PROVIDED DATA ->
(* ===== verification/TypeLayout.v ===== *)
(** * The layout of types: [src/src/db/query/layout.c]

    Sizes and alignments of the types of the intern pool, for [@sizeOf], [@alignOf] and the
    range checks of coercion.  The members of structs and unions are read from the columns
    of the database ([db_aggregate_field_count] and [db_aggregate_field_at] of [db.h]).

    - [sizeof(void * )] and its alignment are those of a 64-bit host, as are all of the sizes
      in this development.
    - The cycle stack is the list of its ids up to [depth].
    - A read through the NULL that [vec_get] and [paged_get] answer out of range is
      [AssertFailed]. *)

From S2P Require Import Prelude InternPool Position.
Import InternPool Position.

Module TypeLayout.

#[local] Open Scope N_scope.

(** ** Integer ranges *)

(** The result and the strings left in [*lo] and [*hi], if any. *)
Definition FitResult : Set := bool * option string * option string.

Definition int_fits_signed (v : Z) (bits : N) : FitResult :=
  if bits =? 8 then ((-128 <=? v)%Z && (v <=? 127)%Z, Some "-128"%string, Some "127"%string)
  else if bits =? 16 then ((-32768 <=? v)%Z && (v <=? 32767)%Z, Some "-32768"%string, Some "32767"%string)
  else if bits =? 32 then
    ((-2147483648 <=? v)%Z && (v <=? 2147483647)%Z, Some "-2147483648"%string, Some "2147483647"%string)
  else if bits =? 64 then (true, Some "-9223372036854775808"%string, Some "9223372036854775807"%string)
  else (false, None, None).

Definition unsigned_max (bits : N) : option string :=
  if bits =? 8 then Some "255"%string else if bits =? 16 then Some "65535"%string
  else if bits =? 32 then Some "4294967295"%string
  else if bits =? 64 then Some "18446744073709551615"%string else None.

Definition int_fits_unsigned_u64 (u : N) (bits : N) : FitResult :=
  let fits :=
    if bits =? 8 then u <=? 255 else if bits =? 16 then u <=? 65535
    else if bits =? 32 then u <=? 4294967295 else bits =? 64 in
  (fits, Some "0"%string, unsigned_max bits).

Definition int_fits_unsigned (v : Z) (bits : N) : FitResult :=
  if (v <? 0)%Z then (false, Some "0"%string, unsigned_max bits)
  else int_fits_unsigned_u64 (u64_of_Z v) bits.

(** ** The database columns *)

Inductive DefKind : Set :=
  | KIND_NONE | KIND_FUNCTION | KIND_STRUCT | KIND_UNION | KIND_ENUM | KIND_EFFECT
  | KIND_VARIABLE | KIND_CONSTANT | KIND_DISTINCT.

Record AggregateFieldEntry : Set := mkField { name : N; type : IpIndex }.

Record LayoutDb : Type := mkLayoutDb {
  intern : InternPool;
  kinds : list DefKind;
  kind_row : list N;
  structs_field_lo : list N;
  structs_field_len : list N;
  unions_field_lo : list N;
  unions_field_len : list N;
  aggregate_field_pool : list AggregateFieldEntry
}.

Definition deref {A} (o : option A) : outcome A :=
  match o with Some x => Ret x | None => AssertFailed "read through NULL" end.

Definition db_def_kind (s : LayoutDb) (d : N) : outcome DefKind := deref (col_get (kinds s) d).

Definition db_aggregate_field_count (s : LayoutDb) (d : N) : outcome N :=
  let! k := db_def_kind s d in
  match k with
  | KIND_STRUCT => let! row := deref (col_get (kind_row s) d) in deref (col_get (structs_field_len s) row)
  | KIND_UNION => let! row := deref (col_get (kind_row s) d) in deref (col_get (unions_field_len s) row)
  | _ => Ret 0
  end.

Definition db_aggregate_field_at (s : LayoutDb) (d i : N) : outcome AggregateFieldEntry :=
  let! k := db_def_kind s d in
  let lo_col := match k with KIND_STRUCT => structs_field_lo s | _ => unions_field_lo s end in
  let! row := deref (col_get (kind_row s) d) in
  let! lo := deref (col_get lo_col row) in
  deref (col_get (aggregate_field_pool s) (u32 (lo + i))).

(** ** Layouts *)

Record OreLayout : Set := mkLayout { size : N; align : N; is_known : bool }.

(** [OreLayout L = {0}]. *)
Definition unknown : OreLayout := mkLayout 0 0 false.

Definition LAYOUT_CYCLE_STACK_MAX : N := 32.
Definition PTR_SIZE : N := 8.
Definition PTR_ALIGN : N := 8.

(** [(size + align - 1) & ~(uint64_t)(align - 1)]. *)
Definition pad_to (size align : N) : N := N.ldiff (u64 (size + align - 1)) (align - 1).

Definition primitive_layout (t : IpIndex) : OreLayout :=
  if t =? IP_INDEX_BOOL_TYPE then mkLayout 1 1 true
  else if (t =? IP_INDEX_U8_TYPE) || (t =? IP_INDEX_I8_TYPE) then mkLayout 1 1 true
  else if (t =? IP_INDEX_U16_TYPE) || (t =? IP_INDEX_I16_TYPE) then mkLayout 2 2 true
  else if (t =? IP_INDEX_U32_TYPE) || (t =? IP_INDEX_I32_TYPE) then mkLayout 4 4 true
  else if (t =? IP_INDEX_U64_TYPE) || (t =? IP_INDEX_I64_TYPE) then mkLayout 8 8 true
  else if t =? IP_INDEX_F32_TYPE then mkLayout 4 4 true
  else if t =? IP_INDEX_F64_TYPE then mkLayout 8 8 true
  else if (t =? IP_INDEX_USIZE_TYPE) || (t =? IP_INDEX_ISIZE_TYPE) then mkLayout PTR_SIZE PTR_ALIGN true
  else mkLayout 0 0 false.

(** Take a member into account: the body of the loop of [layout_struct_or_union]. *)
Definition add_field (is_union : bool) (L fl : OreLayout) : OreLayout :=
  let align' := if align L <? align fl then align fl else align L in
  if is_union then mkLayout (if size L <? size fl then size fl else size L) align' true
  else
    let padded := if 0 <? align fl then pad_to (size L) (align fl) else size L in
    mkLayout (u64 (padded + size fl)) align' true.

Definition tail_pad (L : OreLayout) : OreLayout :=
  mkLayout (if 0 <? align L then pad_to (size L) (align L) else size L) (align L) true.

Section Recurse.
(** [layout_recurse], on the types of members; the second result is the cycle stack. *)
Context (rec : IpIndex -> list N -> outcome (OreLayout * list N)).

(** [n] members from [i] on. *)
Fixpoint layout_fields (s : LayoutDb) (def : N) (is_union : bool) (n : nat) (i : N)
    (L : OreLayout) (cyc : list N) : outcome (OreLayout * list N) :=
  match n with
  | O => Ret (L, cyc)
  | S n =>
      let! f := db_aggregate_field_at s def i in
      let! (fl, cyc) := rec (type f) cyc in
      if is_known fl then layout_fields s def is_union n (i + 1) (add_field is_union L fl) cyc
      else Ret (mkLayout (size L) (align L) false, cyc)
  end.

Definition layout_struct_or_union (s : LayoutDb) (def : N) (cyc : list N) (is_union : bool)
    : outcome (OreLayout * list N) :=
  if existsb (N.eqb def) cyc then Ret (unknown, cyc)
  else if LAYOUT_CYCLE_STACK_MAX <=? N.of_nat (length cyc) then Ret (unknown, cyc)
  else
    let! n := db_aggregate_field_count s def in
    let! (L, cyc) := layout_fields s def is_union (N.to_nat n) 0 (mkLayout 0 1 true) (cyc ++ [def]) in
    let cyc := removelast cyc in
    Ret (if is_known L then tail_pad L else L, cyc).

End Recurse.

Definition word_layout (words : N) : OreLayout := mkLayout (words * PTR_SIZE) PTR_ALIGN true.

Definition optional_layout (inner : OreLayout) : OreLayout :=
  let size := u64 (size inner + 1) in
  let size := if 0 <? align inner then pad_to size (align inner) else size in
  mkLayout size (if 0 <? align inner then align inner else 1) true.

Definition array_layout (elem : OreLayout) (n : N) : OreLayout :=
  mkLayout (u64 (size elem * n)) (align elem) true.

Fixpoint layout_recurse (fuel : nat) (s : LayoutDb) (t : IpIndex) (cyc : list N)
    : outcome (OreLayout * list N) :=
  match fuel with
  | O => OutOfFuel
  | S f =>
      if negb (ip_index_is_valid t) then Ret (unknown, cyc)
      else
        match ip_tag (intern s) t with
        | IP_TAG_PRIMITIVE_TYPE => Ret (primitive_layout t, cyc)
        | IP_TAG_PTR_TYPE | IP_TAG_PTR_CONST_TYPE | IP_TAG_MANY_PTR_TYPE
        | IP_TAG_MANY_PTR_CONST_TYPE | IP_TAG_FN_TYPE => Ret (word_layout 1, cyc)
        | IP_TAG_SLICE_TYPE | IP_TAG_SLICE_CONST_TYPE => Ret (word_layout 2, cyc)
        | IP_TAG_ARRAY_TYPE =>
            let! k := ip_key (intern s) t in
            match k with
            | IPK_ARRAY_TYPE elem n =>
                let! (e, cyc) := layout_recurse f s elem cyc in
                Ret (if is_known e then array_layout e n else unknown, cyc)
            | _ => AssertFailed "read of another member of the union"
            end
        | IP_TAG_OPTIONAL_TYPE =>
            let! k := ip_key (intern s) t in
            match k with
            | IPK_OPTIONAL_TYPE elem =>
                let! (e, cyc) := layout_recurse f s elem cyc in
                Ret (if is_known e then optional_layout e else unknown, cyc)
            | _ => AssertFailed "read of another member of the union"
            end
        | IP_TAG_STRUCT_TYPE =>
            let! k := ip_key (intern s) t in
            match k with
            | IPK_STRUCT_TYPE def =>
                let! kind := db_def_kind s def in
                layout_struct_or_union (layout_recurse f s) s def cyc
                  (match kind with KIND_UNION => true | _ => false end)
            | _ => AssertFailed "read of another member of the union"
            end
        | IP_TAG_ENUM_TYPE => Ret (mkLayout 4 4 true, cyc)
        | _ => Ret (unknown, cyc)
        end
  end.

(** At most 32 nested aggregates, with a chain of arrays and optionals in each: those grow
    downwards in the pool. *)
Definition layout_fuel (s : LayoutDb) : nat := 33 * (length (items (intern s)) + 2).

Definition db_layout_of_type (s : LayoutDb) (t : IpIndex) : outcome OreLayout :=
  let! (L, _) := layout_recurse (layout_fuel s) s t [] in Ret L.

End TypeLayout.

==

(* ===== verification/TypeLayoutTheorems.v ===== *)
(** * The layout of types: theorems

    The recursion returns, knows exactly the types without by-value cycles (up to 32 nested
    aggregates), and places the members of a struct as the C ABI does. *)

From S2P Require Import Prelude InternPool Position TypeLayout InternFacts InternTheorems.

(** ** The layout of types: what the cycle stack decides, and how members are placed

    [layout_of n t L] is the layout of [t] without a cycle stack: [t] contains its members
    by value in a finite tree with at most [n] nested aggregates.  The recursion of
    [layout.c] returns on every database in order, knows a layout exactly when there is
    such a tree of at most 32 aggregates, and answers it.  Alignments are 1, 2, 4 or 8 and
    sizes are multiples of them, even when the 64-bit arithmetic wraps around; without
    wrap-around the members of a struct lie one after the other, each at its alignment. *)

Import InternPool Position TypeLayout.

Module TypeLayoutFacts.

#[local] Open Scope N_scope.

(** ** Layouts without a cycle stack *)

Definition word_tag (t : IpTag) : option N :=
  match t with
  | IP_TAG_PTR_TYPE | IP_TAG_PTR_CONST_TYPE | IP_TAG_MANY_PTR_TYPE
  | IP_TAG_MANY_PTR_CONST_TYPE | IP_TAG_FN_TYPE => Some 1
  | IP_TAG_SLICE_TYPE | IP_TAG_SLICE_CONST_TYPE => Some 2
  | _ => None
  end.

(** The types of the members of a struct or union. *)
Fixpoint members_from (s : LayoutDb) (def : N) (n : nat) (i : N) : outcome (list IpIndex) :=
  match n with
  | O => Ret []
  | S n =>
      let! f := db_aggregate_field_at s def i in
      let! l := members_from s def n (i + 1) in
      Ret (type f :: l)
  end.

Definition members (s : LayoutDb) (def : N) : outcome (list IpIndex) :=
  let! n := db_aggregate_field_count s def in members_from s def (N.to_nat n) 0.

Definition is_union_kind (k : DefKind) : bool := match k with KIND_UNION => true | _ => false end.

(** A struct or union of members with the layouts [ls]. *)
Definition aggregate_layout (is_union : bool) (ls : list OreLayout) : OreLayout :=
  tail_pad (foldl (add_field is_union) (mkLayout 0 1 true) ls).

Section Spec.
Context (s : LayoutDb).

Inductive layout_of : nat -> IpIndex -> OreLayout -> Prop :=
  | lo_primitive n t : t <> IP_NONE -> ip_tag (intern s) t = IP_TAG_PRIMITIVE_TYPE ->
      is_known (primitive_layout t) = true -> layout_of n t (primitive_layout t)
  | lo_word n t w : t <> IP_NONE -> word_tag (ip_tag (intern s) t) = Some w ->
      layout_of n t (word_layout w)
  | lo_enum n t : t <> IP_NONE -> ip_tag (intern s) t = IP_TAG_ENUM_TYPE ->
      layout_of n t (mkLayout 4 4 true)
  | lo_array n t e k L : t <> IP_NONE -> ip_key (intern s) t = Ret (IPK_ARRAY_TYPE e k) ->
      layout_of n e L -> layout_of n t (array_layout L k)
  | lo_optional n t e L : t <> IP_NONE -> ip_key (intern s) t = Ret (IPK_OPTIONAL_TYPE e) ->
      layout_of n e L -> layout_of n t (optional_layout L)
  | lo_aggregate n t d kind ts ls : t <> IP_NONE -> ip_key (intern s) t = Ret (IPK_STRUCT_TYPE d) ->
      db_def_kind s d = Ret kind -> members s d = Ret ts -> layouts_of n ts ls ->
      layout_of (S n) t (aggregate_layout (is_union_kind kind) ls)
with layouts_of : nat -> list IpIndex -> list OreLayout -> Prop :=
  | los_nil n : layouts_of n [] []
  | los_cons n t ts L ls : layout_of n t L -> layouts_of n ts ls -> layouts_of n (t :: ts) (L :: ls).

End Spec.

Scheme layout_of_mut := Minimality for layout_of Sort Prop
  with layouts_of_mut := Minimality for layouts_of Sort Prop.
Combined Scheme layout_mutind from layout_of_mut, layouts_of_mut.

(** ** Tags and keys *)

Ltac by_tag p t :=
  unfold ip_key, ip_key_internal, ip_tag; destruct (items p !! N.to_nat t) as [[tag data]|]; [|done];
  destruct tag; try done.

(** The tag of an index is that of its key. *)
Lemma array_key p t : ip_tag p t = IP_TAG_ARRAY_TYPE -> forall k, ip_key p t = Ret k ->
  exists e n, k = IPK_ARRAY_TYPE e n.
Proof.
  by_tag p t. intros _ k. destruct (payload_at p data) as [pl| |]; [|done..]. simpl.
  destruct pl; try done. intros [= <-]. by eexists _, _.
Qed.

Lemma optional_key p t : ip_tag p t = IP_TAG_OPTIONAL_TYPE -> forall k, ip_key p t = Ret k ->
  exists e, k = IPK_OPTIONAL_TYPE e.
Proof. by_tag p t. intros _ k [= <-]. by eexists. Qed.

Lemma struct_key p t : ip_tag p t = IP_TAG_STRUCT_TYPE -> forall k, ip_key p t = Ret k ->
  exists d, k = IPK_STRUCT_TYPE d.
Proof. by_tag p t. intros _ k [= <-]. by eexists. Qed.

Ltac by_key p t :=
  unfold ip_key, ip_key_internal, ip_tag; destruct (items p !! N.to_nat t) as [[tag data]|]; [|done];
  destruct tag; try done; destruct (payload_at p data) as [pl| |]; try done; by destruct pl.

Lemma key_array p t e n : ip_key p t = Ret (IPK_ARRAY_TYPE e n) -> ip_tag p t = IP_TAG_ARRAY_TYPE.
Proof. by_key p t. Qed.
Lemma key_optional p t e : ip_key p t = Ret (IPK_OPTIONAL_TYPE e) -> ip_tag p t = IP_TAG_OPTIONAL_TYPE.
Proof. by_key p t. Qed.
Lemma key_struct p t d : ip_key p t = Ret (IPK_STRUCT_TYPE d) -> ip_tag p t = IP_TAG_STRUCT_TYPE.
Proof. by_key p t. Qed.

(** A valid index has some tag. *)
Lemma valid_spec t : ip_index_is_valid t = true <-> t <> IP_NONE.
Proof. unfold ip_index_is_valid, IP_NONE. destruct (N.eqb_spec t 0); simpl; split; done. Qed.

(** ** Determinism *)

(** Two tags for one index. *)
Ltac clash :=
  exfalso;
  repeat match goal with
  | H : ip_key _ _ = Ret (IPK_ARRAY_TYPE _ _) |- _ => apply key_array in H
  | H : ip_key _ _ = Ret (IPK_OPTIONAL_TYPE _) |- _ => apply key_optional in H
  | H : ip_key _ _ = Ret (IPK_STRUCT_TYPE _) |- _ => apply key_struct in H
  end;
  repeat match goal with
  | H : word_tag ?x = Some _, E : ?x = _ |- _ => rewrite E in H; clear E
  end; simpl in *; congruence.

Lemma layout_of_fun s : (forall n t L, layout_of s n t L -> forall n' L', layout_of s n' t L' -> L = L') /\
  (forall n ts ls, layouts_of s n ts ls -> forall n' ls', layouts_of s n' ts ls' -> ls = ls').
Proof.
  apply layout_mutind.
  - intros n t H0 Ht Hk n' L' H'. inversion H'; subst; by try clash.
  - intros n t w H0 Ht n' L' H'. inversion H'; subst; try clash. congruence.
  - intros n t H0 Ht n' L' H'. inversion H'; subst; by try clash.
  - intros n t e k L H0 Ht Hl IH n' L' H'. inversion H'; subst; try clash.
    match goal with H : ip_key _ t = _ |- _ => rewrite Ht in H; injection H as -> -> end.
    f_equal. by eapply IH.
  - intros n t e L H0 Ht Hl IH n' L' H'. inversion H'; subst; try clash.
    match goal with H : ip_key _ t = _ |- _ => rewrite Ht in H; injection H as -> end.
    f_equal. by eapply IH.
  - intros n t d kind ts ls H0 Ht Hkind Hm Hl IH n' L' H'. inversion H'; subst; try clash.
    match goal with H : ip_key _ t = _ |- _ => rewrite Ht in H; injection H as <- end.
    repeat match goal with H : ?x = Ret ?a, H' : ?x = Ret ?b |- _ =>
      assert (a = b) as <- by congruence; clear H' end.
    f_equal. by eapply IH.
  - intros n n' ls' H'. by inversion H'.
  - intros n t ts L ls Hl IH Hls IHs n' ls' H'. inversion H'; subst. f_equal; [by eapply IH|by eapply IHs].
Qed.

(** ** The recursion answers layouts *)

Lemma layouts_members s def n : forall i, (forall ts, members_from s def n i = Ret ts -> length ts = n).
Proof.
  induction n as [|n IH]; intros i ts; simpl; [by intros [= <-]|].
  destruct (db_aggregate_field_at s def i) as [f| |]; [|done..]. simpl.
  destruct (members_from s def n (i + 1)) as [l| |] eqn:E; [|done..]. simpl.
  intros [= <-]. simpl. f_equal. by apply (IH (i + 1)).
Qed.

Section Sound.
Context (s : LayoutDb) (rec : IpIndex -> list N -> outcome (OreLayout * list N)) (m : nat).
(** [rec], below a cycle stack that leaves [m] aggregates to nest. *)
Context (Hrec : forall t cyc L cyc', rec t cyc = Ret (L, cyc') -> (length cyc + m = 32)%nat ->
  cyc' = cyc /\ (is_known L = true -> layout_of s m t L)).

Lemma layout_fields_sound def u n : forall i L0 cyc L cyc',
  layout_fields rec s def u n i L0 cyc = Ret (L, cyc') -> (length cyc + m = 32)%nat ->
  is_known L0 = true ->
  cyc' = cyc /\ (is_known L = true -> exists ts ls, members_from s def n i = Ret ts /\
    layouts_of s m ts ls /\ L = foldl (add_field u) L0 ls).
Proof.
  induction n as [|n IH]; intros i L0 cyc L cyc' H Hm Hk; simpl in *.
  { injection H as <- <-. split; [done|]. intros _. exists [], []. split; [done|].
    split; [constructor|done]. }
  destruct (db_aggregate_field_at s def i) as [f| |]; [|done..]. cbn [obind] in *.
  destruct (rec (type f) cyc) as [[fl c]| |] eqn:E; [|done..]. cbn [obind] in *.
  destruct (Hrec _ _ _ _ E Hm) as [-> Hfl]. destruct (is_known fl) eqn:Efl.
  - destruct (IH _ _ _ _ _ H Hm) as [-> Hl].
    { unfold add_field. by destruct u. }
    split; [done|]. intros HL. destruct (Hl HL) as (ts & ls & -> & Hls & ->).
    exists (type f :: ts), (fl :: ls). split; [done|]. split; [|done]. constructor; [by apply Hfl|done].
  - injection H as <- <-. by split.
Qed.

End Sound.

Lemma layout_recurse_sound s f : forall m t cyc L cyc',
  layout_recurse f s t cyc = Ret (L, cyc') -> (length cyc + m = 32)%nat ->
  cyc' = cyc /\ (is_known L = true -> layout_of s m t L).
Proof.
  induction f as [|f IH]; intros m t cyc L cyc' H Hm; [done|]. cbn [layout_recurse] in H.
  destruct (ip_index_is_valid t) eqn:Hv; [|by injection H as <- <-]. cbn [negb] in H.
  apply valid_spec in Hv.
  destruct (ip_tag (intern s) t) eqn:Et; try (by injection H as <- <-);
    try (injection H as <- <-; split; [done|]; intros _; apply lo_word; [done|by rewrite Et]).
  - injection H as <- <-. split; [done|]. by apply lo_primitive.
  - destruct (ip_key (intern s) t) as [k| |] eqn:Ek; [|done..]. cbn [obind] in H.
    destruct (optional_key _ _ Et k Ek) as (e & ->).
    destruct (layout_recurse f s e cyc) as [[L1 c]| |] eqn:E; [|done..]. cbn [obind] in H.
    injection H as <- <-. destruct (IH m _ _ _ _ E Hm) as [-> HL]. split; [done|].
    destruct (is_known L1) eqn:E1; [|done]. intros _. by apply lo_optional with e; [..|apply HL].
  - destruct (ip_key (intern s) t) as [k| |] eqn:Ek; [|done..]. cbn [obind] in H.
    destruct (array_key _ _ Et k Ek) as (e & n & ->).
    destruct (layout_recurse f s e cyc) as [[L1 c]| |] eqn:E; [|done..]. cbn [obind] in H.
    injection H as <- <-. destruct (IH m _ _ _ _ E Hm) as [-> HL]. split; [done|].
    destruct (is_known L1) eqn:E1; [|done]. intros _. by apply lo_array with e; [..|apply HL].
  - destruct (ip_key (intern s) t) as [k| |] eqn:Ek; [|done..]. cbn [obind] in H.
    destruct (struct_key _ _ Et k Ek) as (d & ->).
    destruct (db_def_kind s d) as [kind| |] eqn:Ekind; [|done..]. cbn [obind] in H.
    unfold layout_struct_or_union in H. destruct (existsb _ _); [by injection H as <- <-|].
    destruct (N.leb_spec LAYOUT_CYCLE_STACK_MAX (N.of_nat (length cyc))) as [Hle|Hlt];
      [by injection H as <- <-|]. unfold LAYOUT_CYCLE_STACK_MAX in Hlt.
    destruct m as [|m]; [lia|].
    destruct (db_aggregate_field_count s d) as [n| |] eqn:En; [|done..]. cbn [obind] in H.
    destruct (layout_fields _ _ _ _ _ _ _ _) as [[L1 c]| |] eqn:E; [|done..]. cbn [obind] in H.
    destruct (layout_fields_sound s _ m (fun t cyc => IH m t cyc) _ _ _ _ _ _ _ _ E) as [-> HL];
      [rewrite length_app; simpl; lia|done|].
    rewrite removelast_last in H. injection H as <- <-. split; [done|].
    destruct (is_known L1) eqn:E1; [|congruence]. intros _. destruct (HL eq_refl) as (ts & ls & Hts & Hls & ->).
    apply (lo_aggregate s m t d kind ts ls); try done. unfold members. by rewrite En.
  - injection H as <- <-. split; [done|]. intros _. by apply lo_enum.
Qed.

--

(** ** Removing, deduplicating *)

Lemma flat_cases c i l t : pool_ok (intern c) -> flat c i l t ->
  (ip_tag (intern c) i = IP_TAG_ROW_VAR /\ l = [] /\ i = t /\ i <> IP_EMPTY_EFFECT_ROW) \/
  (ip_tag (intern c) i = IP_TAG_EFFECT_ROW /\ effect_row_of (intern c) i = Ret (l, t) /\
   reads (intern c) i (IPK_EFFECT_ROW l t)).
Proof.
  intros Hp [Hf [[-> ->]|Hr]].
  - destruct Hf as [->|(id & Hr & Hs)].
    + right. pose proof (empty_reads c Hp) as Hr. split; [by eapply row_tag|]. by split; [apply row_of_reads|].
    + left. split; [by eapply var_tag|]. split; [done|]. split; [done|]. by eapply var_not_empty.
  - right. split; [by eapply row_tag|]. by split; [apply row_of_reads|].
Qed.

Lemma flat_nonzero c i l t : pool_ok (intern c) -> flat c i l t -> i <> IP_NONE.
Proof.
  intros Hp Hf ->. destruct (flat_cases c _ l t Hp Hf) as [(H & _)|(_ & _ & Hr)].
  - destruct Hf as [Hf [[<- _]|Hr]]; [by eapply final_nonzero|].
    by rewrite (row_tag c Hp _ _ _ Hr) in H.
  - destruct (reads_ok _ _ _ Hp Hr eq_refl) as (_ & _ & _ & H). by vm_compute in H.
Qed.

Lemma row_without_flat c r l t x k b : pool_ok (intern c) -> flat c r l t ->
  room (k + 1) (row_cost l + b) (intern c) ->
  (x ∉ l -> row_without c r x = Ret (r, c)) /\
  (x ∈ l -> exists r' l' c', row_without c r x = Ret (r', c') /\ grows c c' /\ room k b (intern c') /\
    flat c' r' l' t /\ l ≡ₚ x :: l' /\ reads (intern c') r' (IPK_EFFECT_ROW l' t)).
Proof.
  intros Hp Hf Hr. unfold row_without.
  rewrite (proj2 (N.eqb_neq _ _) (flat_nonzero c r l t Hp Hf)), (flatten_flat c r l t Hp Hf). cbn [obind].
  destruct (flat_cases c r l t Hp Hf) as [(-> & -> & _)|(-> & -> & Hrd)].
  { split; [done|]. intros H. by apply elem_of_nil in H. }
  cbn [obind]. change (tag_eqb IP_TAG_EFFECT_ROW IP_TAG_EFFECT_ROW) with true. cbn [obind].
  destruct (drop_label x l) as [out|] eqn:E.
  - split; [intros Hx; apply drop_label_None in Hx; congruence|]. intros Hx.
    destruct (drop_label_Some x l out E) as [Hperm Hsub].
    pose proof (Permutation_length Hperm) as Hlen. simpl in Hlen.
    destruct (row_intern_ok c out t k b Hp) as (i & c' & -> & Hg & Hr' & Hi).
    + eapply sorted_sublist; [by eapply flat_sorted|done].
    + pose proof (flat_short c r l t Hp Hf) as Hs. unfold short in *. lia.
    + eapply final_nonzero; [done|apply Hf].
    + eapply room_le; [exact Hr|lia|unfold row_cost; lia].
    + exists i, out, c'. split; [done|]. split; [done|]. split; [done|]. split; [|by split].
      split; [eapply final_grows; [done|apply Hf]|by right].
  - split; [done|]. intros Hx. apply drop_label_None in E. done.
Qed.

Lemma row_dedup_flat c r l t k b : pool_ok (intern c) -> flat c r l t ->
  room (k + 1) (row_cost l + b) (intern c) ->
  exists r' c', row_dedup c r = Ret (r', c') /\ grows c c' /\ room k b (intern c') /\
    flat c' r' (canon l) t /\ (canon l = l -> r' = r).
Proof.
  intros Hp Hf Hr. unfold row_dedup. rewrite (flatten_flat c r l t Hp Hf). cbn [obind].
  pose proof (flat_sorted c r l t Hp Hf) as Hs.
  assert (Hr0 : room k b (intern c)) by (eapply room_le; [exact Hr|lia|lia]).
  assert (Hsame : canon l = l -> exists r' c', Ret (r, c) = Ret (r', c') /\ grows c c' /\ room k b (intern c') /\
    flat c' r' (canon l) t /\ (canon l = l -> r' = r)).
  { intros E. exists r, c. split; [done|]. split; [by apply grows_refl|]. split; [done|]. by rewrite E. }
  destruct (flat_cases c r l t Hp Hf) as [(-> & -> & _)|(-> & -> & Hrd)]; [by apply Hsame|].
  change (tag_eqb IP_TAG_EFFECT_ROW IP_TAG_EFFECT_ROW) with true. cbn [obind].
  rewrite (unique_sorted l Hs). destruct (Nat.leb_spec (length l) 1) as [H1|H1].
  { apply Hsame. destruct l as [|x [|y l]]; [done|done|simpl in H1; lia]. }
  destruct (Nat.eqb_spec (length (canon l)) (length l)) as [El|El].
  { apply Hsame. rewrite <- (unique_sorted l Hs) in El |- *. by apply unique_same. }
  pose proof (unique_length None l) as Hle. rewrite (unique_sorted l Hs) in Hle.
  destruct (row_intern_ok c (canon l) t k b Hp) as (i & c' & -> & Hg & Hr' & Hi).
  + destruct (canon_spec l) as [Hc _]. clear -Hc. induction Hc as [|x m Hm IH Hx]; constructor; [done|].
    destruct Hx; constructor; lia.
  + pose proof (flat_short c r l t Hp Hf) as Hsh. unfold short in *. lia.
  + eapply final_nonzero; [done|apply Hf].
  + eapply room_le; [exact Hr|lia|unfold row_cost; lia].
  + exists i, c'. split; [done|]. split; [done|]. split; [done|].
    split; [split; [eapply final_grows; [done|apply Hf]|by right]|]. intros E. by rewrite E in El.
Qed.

TASK GOAL -> Nothing but the lines above from the one containing "(** ** Integer ranges *)" through the one containing "((-2147483648 <=? v)%Z" should appear in the answer, each repeated exactly.

TASK RESULT ->
(** ** Integer ranges *)

(** The result and the strings left in [*lo] and [*hi], if any. *)
Definition FitResult : Set := bool * option string * option string.

Definition int_fits_signed (v : Z) (bits : N) : FitResult :=
  if bits =? 8 then ((-128 <=? v)%Z && (v <=? 127)%Z, Some "-128"%string, Some "127"%string)
  else if bits =? 16 then ((-32768 <=? v)%Z && (v <=? 32767)%Z, Some "-32768"%string, Some "32767"%string)
  else if bits =? 32 then
    ((-2147483648 <=? v)%Z && (v <=? 2147483647)%Z, Some "-2147483648"%string, Some "2147483647"%string)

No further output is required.